§ PROBLEM
A word-for-word transcription of every record is needed.
[[ RECORD EXCERPTS open ]]
(** The members of an envelope beyond its two are skipped. *)
Lemma envelope_read {T} `{Serde T} ms v p (r : Versioned T) :
  named "version" ms = [("version", uint_ser v)] → (v ≤ u16_max)%N →
  named "payload" ms = [("payload", p)] → readable (Nat.pred recursion_limit) p →
  de (JObj ms) = Some r → from_slice de (to_vec (JObj ms)) = Some r.
Proof.
  intros Hv Hle Hp Hread Hd. etrans; [apply (from_slice_fields Hlaws ["version"; "payload"])|done].
  apply readable_object, Forall_forall. intros [k j] [Hk Hin]%list_elem_of_filter. cbn [fst snd] in *.
  apply elem_of_cons in Hk as [->|Hk]; [|apply list_elem_of_singleton in Hk as ->].
  - assert (("version", j) ∈ named "version" ms) as Hj by by apply list_elem_of_filter.
    rewrite Hv in Hj. apply list_elem_of_singleton in Hj. injection Hj as ->. readable.
  - assert (("payload", j) ∈ named "payload" ms) as Hj by by apply list_elem_of_filter.
    rewrite Hp in Hj. apply list_elem_of_singleton in Hj. by injection Hj as ->.
Qed.

Lemma peek_request_id_document ms ps i :
  named "payload" ms = [("payload", JObj ps)] →
  named "request_id" ps = [("request_id", uint_ser (request_id_num i))] →
  (request_id_num i ≤ u64_max)%N → peek_request_id (to_vec (JObj ms)) = Some i.
Proof.
  intros Hp Hi Hle. unfold peek_request_id. cbn [json_header_peek serde_codec].
  etrans; [apply (from_slice_field_of_field Hlaws de "payload" "request_id" ms ps Hp)|].
  - cbn [nest foldr]. rewrite Hi. readable.
  - by apply HeaderPayloadPeek_Some.
Qed.

(** C17: with the messages' own JSON encoding the two sides understand each other.  A
    request (a response) whose numbers fit their widths, once framed, is decoded as
    itself by the peer when it is of the current version and rejected by its version
    otherwise; the request's id is read from the bytes in either case. *)
Theorem messages_roundtrip (rq : Request) (rs : Response) (f g : list byte)
    (Hrq : Request_in_range rq) (Hrs : Response_in_range rs)
    (Hf : encode_request rq = Ok f) (Hg : encode_response rs = Ok g) :
  (∃ body, split_frame f = Some body ∧ peek_request_id body = Some (req_id (payload rq)) ∧
     decode_request body =
       if decide (version rq = DOMAIN_SCHEMA_VERSION) then Ok rq
       else Err (VersionError (mk_UnsupportedVersion (version rq) DOMAIN_SCHEMA_VERSION))) ∧
  (∃ body, split_frame g = Some body ∧
     decode_response body =
       if decide (version rs = DOMAIN_SCHEMA_VERSION) then Ok rs
       else Err (VersionError (mk_UnsupportedVersion (version rs) DOMAIN_SCHEMA_VERSION))).
Proof. exact (wire_roundtrip serde_codec_laws rq rs f g Hrq Hrs Hf Hg). Qed.
(* ===== verification/Metal.v ===== *)
(** * The Metal probe and its workload

    Models [crates/eltanin-apple/src/probe.rs], the compute kernel that the Apple
    crate runs on a real device to see its result, and
    [crates/eltanin-apple/src/bin/metal_workload_fixture.rs], the program around it.
    The Metal library is a class of operations on a world that every call may move;
    its objects are numbers.  A 32-bit float is a [spec_float] of the Standard Library
    with 24 bits of precision, computed with that library's operations. *)

From Stdlib Require Import Strings.Ascii Floats.SpecFloat.
From stdpp Require Import pretty.
From S2P Require Import Prelude Text Resource PolicySpec Backend Collect.

Abbreviation f32 := spec_float.

(** [f32] arithmetic. *)
Definition f32_of_N (n : N) : f32 := binary_normalize 24 128 (Z.of_N n) 0 false.
Definition f32_mul (x y : f32) : f32 := SFmul 24 128 x y.
Definition f32_sub (x y : f32) : f32 := SFsub 24 128 x y.
Definition f32_gt (x y : f32) : bool := SFltb y x.
(** 2 to the -23. *)
Definition f32_EPSILON : f32 := S754_finite false 8388608 (-46).

(** The bits of an [f32]: the sign, eight of exponent, twenty-three of mantissa. *)
Definition f32_bits (x : f32) : N :=
  let signed (s : bool) (n : N) := ((if s then 2147483648 else 0) + n)%N in
  match x with
  | S754_zero s => signed s 0%N
  | S754_infinity s => signed s 2139095040%N
  | S754_nan => 2143289344%N
  | S754_finite s m e =>
      signed s (if decide (8388608 ≤ N.pos m)%N
                then Z.to_N (e + 150) * 8388608 + (N.pos m - 8388608) else N.pos m)%N
  end.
[[ RECORD EXCERPTS closed ]]
§ YOUR RESPONSE
(** The members of an envelope beyond its two are skipped. *)
Lemma envelope_read {T} `{Serde T} ms v p (r : Versioned T) :
  named "version" ms = [("version", uint_ser v)] → (v ≤ u16_max)%N →
  named "payload" ms = [("payload", p)] → readable (Nat.pred recursion_limit) p →
  de (JObj ms) = Some r → from_slice de (to_vec (JObj ms)) = Some r.
Proof.
  intros Hv Hle Hp Hread Hd. etrans; [apply (from_slice_fields Hlaws ["version"; "payload"])|done].
  apply readable_object, Forall_forall. intros [k j] [Hk Hin]%list_elem_of_filter. cbn [fst snd] in *.
  apply elem_of_cons in Hk as [->|Hk]; [|apply list_elem_of_singleton in Hk as ->].
  - assert (("version", j) ∈ named "version" ms) as Hj by by apply list_elem_of_filter.
    rewrite Hv in Hj. apply list_elem_of_singleton in Hj. injection Hj as ->. readable.
  - assert (("payload", j) ∈ named "payload" ms) as Hj by by apply list_elem_of_filter.
    rewrite Hp in Hj. apply list_elem_of_singleton in Hj. by injection Hj as ->.
Qed.

Lemma peek_request_id_document ms ps i :
  named "payload" ms = [("payload", JObj ps)] →
  named "request_id" ps = [("request_id", uint_ser (request_id_num i))] →
  (request_id_num i ≤ u64_max)%N → peek_request_id (to_vec (JObj ms)) = Some i.
Proof.
  intros Hp Hi Hle. unfold peek_request_id. cbn [json_header_peek serde_codec].
  etrans; [apply (from_slice_field_of_field Hlaws de "payload" "request_id" ms ps Hp)|].
  - cbn [nest foldr]. rewrite Hi. readable.
  - by apply HeaderPayloadPeek_Some.
Qed.

(** C17: with the messages' own JSON encoding the two sides understand each other.  A
    request (a response) whose numbers fit their widths, once framed, is decoded as
    itself by the peer when it is of the current version and rejected by its version
    otherwise; the request's id is read from the bytes in either case. *)
Theorem messages_roundtrip (rq : Request) (rs : Response) (f g : list byte)
    (Hrq : Request_in_range rq) (Hrs : Response_in_range rs)
    (Hf : encode_request rq = Ok f) (Hg : encode_response rs = Ok g) :
  (∃ body, split_frame f = Some body ∧ peek_request_id body = Some (req_id (payload rq)) ∧
     decode_request body =
       if decide (version rq = DOMAIN_SCHEMA_VERSION) then Ok rq
       else Err (VersionError (mk_UnsupportedVersion (version rq) DOMAIN_SCHEMA_VERSION))) ∧
  (∃ body, split_frame g = Some body ∧
     decode_response body =
       if decide (version rs = DOMAIN_SCHEMA_VERSION) then Ok rs
       else Err (VersionError (mk_UnsupportedVersion (version rs) DOMAIN_SCHEMA_VERSION))).
Proof. exact (wire_roundtrip serde_codec_laws rq rs f g Hrq Hrs Hf Hg). Qed.
(* ===== verification/Metal.v ===== *)
(** * The Metal probe and its workload

    Models [crates/eltanin-apple/src/probe.rs], the compute kernel that the Apple
    crate runs on a real device to see its result, and
    [crates/eltanin-apple/src/bin/metal_workload_fixture.rs], the program around it.
    The Metal library is a class of operations on a world that every call may move;
    its objects are numbers.  A 32-bit float is a [spec_float] of the Standard Library
    with 24 bits of precision, computed with that library's operations. *)

From Stdlib Require Import Strings.Ascii Floats.SpecFloat.
From stdpp Require Import pretty.
From S2P Require Import Prelude Text Resource PolicySpec Backend Collect.

Abbreviation f32 := spec_float.

(** [f32] arithmetic. *)
Definition f32_of_N (n : N) : f32 := binary_normalize 24 128 (Z.of_N n) 0 false.
Definition f32_mul (x y : f32) : f32 := SFmul 24 128 x y.
Definition f32_sub (x y : f32) : f32 := SFsub 24 128 x y.
Definition f32_gt (x y : f32) : bool := SFltb y x.
(** 2 to the -23. *)
Definition f32_EPSILON : f32 := S754_finite false 8388608 (-46).

(** The bits of an [f32]: the sign, eight of exponent, twenty-three of mantissa. *)
Definition f32_bits (x : f32) : N :=
  let signed (s : bool) (n : N) := ((if s then 2147483648 else 0) + n)%N in
  match x with
  | S754_zero s => signed s 0%N
  | S754_infinity s => signed s 2139095040%N
  | S754_nan => 2143289344%N
  | S754_finite s m e =>
      signed s (if decide (8388608 ≤ N.pos m)%N
                then Z.to_N (e + 150) * 8388608 + (N.pos m - 8388608) else N.pos m)%N
  end.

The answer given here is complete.